In an effort to limit the drawdown of a trading system I like to employ a filter on the strategy’s equity curve. Meaning that if the strategy runs into a rough period I have a set of objective rules that tells me when I should take the strategy offline.
The most common type of filter I employ for the equity curve is based off of a 100 trade moving average of the curve. When the equity curve is trending above the average the system remains active, when the equity curve drops below its average the system is taken offline until the curve turns upward again.

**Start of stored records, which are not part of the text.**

(** * service_shop: the session/cart store of [app.py], embedded and verified

    The development follows [app.py] top to bottom:
    - [Py]       the Python values the handlers compute with: exceptions,
                 binary64 floats with [round(x, 2)], [int(...)], [str(...)],
                 insertion-ordered dictionaries, [uuid4] texts;
    - [Shop]     the catalog, [cart_totals], the seven route handlers and the
                 error handler, as functions on the [carts] store;
    - [Threads]  the handlers' locked regions as interleaved atomic steps;
    - [Loadgen]  the load generator of [loadgen.py]: what it draws, its
                 calls to the service, the loop of a worker and [main].

    [log_event] writes one line to the log file and has no effect on the
    response or on [carts]; it is left out. *)

From Stdlib Require Import ZArith Lia Bool Ascii String.
From Stdlib Require Import Floats.SpecFloat.
From stdpp Require Import base option list gmap strings pretty relations.

Local Open Scope string_scope.
Local Open Scope Z_scope.

#[local] Set Warnings "-register-all".

(* ===================================================================== *)
(** * Python values *)
(* ===================================================================== *)

Module Py.

(** The exceptions the handlers can raise. *)
Inductive exn := TypeError | ValueError | OverflowError | AttributeError.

I typically trade mean-reversion type strategies which have a typical trade distribution with many small winning trades with the occasion large loss. The trades are also short in duration with anywhere from 3-12 trades per day placed by each strategy. Its after a string of large losses occurs that the curve will drop below its moving average. This type of filter would not work with a typical trend following strategy which would have many small losses and the occasional large win as the filter would likely take the strategy offline before it has a chance to place one of its few winning trades.

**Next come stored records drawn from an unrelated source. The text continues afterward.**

(** What the loop of [build_de_bruijn_graph] adds to any accumulator. *)
Lemma build_loop_edges (kmers : list string) :
  forall acc,
    let r := fold_left build_body kmers acc in
    (NoDup (dict_keys (graph_of acc)) -> NoDup (dict_keys (graph_of r))) /\
    Permutation (graph_edges (graph_of r))
                (graph_edges (graph_of acc) ++ map kmer_edge kmers) /\
    (forall u, In u (dict_keys (graph_of r))
               <-> In u (dict_keys (graph_of acc)) \/ In u (map Py.slice_init kmers)) /\
    (forall u, degree (out_degree_of r) u
               = (degree (out_degree_of acc) u
                  + Z.of_nat (out_count (map kmer_edge kmers) u))%Z) /\
    (forall u, degree (in_degree_of r) u
               = (degree (in_degree_of acc) u
                  + Z.of_nat (in_count (map kmer_edge kmers) u))%Z).
Proof.
  induction kmers as [|kmer kmers IH]; intros acc; cbv zeta.
  - simpl. rewrite app_nil_r. repeat split; auto; try tauto.
    + unfold out_count. simpl. lia.
    + unfold in_count. simpl. lia.
  - cbn [fold_left map].
    destruct (IH (build_body acc kmer)) as (Hnd & Hperm & Hkeys & Hout & Hin).
    rewrite build_body_graph in Hnd, Hperm, Hkeys.
    rewrite build_body_out_degree in Hout. rewrite build_body_in_degree in Hin.
    split; [|split; [|split; [|split]]].
    + intros H. apply Hnd, graph_append_keys_NoDup, H.
    + rewrite Hperm, graph_append_edges. unfold kmer_edge at 2.
      rewrite <- app_assoc. reflexivity.
    + intros u. rewrite Hkeys, graph_append_keys_In. simpl.
      split; [intros [[->|H]|H]; auto | intros [H|[<-|H]]; auto].
    + intros u. rewrite Hout, degree_incr_degree.
      unfold kmer_edge at 2. rewrite out_count_cons. lia.
    + intros u. rewrite Hin, degree_incr_degree.
      unfold kmer_edge at 2. rewrite in_count_cons. lia.
Qed.

Lemma build_edges (kmers : list string) :
  let r := build_de_bruijn_graph kmers in
  NoDup (dict_keys (graph_of r)) /\
  Permutation (graph_edges (graph_of r)) (map kmer_edge kmers) /\
  (forall u, In u (dict_keys (graph_of r)) <-> In u (map Py.slice_init kmers)) /\
  (forall u, degree (out_degree_of r) u
             = Z.of_nat (out_count (map kmer_edge kmers) u)) /\
  (forall u, degree (in_degree_of r) u
             = Z.of_nat (in_count (map kmer_edge kmers) u)).
Proof.
  destruct (build_loop_edges kmers ([], [], []))
    as (Hnd & Hperm & Hkeys & Hout & Hin).
  cbv zeta. unfold build_de_bruijn_graph.
  split; [|split; [|split; [|split]]].
  - apply Hnd. constructor.
  - exact Hperm.
  - intros u. rewrite Hkeys. simpl. tauto.
  - intros u. rewrite Hout. reflexivity.
  - intros u. rewrite Hin. reflexivity.
Qed.

(** *** The start node of a trail *)

Lemma pairs_app_mid {A : Type} (l1 l2 : list A) (a : A) :
  pairs (l1 ++ a :: l2) = pairs (l1 ++ [a]) ++ pairs (a :: l2).
Proof.
  induction l1 as [|c l1 IH]; [reflexivity|].
  destruct l1 as [|d l1].
  - simpl app. rewrite !pairs_cons_cons. reflexivity.
  - cbn [app] in *. rewrite !pairs_cons_cons, IH. reflexivity.
Qed.

(** A closed trail can be started at any of its nodes. *)
Lemma circuit_rotate {A : Type} (a u : A) (tl : list A) :
  last tl a = a -> In u (a :: tl) ->
  exists tl', Permutation (pairs (u :: tl')) (pairs (a :: tl)).
Proof.
  intros Hlast Hin. apply in_split in Hin. destruct Hin as (l1 & l2 & Hsplit).
  destruct l1 as [|c l1].
  - injection Hsplit as -> ->. exists l2. apply Permutation_refl.
  - injection Hsplit as <- ->.
    assert (Hne : u :: l2 <> []) by discriminate.
    destruct (exists_last Hne) as (L & x & HL).
    assert (Hx : x = a).
    { rewrite <- Hlast. rewrite HL, app_assoc. symmetry. apply last_last. }
    subst x. exists (l2 ++ l1 ++ [u]).
    change (u :: l2 ++ l1 ++ [u]) with ((u :: l2) ++ l1 ++ [u]).
    rewrite HL, <- app_assoc. cbn [app].
    rewrite (pairs_app_mid L (l1 ++ [u]) a), <- HL.
    change (a :: l1 ++ u :: l2) with ((a :: l1) ++ u :: l2).
    rewrite (pairs_app_mid (a :: l1) l2 u).
    apply Permutation_app_comm.
Qed.

Lemma find_all_false {A : Type} (f : A -> bool) (l : list A) :
  (forall x, f x = false) -> find f l = None.
Proof.
  intros H. induction l as [|a l IH]; simpl; [reflexivity|]. rewrite H. exact IH.
Qed.

(** For the k-mers of a node sequence, [find_starting_node] returns a node
    from which the edges form a trail: the head of the sequence when the
    sequence is open, a node of the circuit when it is closed. *)
Lemma find_starting_node_trail (kmers : list string) (a b : Node) (rest : list Node) :
  map kmer_edge kmers = pairs (a :: b :: rest) ->
  let r := build_de_bruijn_graph kmers in
  exists start_node tl,
    find_starting_node (graph_of r) (in_degree_of r) (out_degree_of r)
    = Some start_node /\
    Permutation (pairs (start_node :: tl)) (pairs (a :: b :: rest)) /\
    (last (b :: rest) a <> a -> start_node = a).
Proof.
  intros Hedges r.
  destruct (build_edges kmers) as (_ & _ & Hkeys & Hout & Hin). fold r in Hkeys, Hout, Hin.
  rewrite Hedges in Hout, Hin.
  pose proof (pairs_balanced (b :: rest) a) as Hbal.
  set (es := pairs (a :: b :: rest)) in *. set (e := last (b :: rest) a) in *.
  assert (Hfst : forall u, In u (dict_keys (graph_of r)) -> In u (a :: b :: rest)).
  { intros u Hu. apply Hkeys in Hu.
    replace (map Py.slice_init kmers) with (map fst (map kmer_edge kmers)) in Hu
      by (rewrite map_map; reflexivity).
    rewrite Hedges in Hu. apply pairs_fst_incl. exact Hu. }
  assert (Ha : In a (dict_keys (graph_of r))).
  { apply Hkeys.
    replace (map Py.slice_init kmers) with (map fst (map kmer_edge kmers))
      by (rewrite map_map; reflexivity).
    rewrite Hedges. unfold es. rewrite pairs_cons_cons. left. reflexivity. }
  assert (Hsrc : forall u, is_source (in_degree_of r) (out_degree_of r) u = true
                           <-> out_count es u = in_count es u + 1).
  { intros u. unfold is_source. rewrite Hout, Hin, Z.eqb_eq. lia. }
  assert (Hbalanced : forall u, is_balanced (in_degree_of r) (out_degree_of r) u = true
                                <-> out_count es u = in_count es u).
  { intros u. unfold is_balanced. rewrite Hout, Hin, Z.eqb_eq. lia. }
  rewrite find_starting_node_spec. unfold last_balanced.
  destruct (string_dec e a) as [Hclosed|Hopen].
  - (* closed: every node is balanced, the last key is returned *)
    assert (Hall : forall u, out_count es u = in_count es u).
    { intros u. specialize (Hbal u). rewrite Hclosed in Hbal. lia. }
    rewrite find_all_false.
    2:{ intros u. destruct (is_source _ _ u) eqn:E; [|reflexivity].
        apply Hsrc in E. rewrite Hall in E. lia. }
    destruct (rev (dict_keys (graph_of r))) as [|k ks] eqn:Erev.
    { apply (f_equal (@rev string)) in Erev. rewrite rev_involutive in Erev.
      rewrite Erev in Ha. contradiction. }
    assert (Hk : In k (a :: b :: rest)).
    { apply Hfst. apply in_rev. rewrite Erev. left. reflexivity. }
    destruct (circuit_rotate a k (b :: rest) Hclosed Hk) as [tl Htl].
    exists k, tl. cbn [find].
    rewrite (proj2 (Hbalanced k) (Hall k)).
    split; [reflexivity|]. split; [exact Htl | intros H; contradiction].
  - (* open: the head of the sequence is the only source *)
    assert (Hunit : unit_at e a = 0).
    { unfold unit_at. destruct (string_dec e a); [contradiction | reflexivity]. }
    destruct (find (is_source (in_degree_of r) (out_degree_of r))
                   (dict_keys (graph_of r))) as [v|] eqn:E.
    + apply find_some in E. destruct E as [_ Hv]. apply Hsrc in Hv.
      assert (v = a).
      { specialize (Hbal v). unfold unit_at in Hbal.
        destruct (string_dec a v); [congruence|].
        destruct (string_dec e v); lia. }
      subst v. exists a, (b :: rest).
      split; [reflexivity|]. split; [apply Permutation_refl | reflexivity].
    + exfalso. pose proof (find_none _ _ E a Ha) as Hf.
      assert (Ht : is_source (in_degree_of r) (out_degree_of r) a = true).
      { apply Hsrc. specialize (Hbal a). rewrite Hunit, unit_at_refl in Hbal. lia. }
      congruence.
Qed.

(** *** From a trail to the string *)

Lemma edge_kmer_kmer_edge (kmer : string) :
  2 <= String.length kmer -> edge_kmer (kmer_edge kmer) = kmer.
Proof.
  destruct kmer as [|c [|c' t]]; simpl; intros H; try lia. reflexivity.
Qed.

Lemma slice_tail_init (s : string) :
  Py.slice_tail (Py.slice_init s) = Py.slice_init (Py.slice_tail s).
Proof. destruct s as [|c [|c' t]]; reflexivity. Qed.

Lemma kmer_edge_overlap (j : nat) (kmer : string) :
  String.length kmer = S j -> overlap j (kmer_edge kmer).
Proof.
  intros H. unfold overlap, kmer_edge. simpl.
  rewrite slice_init_length, slice_tail_length, H, slice_tail_init.
  repeat split; lia.
Qed.

Lemma take_app_exact (a b : string) : take (String.length a) (a ++ b)%string = a.
Proof. induction a as [|c a IH]; simpl; [destruct b|rewrite IH]; reflexivity. Qed.

Lemma kmers_of_each_length (k : nat) (s : string) :
  Forall (fun kmer => String.length kmer = k) (kmers_of k s).
Proof.
  induction s as [|c t IH].
  - simpl. destruct k; simpl; repeat constructor.
  - rewrite kmers_of_cons.
    destruct (Nat.leb_spec k (S (String.length t))); constructor; [|exact IH].
    apply take_length. simpl. lia.
Qed.

Lemma pairs_length {A : Type} (l : list A) :
  List.length (pairs l) = List.length l - 1.
Proof.
  induction l as [|a l IH]; [reflexivity|].
  destruct l as [|b l]; [reflexivity|].
  rewrite pairs_cons_cons. simpl List.length in *. lia.
Qed.

(** Assembling a path whose consecutive nodes overlap: the k-mers of the
    result are the edges of the path, in order. *)
Lemma assemble_trail (j : nat) (rest : list Node) :
  1 <= j ->
  forall p : Node,
    String.length p = j ->
    Forall (overlap j) (pairs (p :: rest)) ->
    exists cs,
      last_chars rest = Ok cs /\
      (exists suffix, Py.join (p :: cs) = (p ++ suffix)%string) /\
      kmers_of (S j) (Py.join (p :: cs)) = map edge_kmer (pairs (p :: rest)) /\
      String.length (Py.join (p :: cs)) = j + List.length rest.
Proof.
  intros Hj. induction rest as [|q rest IH]; intros p Hp Hov.
  - exists []. split; [reflexivity|]. change (Py.join [p]) with p.
    split; [|split].
    + exists "". symmetry. apply str_append_nil_r.
    + apply kmers_of_short. lia.
    + simpl. lia.
  - rewrite pairs_cons_cons in Hov. inversion Hov as [|? ? Hpq Hov']; subst.
    destruct Hpq as (_ & Hq & Hcont). simpl in Hq, Hcont.
    destruct (IH q Hq Hov') as (cs & Hcs & [suffix Hsuf] & Hkm & Hlen).
    destruct (index_last_split q) as (x & Hx & Hsplit).
    { intros ->. simpl in Hq. lia. }
    exists (x :: cs). cbn [last_chars]. rewrite Hx, Hcs. cbn [bind].
    destruct p as [|h p']; [simpl in Hj; lia|]. simpl in Hcont.
    assert (Hcons : Py.join (String h p' :: x :: cs) = String h (Py.join (q :: cs))).
    { rewrite !join_cons. cbn [append]. f_equal.
      rewrite Hcont, <- str_append_assoc, Hsplit. reflexivity. }
    split; [reflexivity|]. split; [|split].
    + exists (x ++ Py.join cs)%string. rewrite !join_cons. reflexivity.
    + rewrite Hcons, kmers_of_cons, Hlen.
      destruct (Nat.leb_spec (S (String.length (String h p')))
                             (S (String.length (String h p') + List.length rest)));
        [|lia].
      rewrite Hkm, pairs_cons_cons. cbn [map]. f_equal.
      cbn [take edge_kmer fst snd]. f_equal.
      rewrite Hsuf. rewrite <- Hq. apply take_app_exact.
    + rewrite Hcons. cbn [String.length List.length] in *. lia.
Qed.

Below is the equity curve of the AUD/NZD strategy which I have been trading for much of the year along with its 100 trade moving average. Recently the strategy has experienced a drawdown which erased nearly all the gains that had been earned through the year. The goal is to attempt to reduce the severity of the drawdowns.
If the strategy is turned off when the equity curve drops below its 100 trade moving average we end up with the following result. As can be seen, when the strategy is in an uptrend the filtered equity curve provides a slight drag on profitability. But once the equity curve takes a noticeable downward turn
Just so we’re comparing apples to apples, the stats for the unfiltered strategy will start at trade 100 (which is where the 100 trade MA starts). The moving average filter cuts nearly half the trades out over the time period, reducing the drawdown by nearly 50%, as well as increasing the system profit by 37%.
| Original | Filtered | |
| Trades | 432 | 226 |
| Avg. Trade (Ticks) | +0.31 | +0.83 |
| Total Profit (Ticks) | +135.7 | +186.8 |
| Max Drawdown (Ticks) | -443.6 | -226.90 |
In theory one could apply any number of technical indicators to a strategies equity curve in an effort to help improve its profitability, as well as to make a determination if a strategy has stopped working and should no longer be traded. I also blogged in the past about tracking the overall equity curve of a trading account which is trading a portfolio of strategies and move excess funds into and out of the account.
http://limituptrading.wordpress.com/2011/04/16/surfing-the-equity-curve/
I am continuing research on this topic and will be exploring other possible means for determining when a strategy should be disabled or should be removed from a portfolio all together.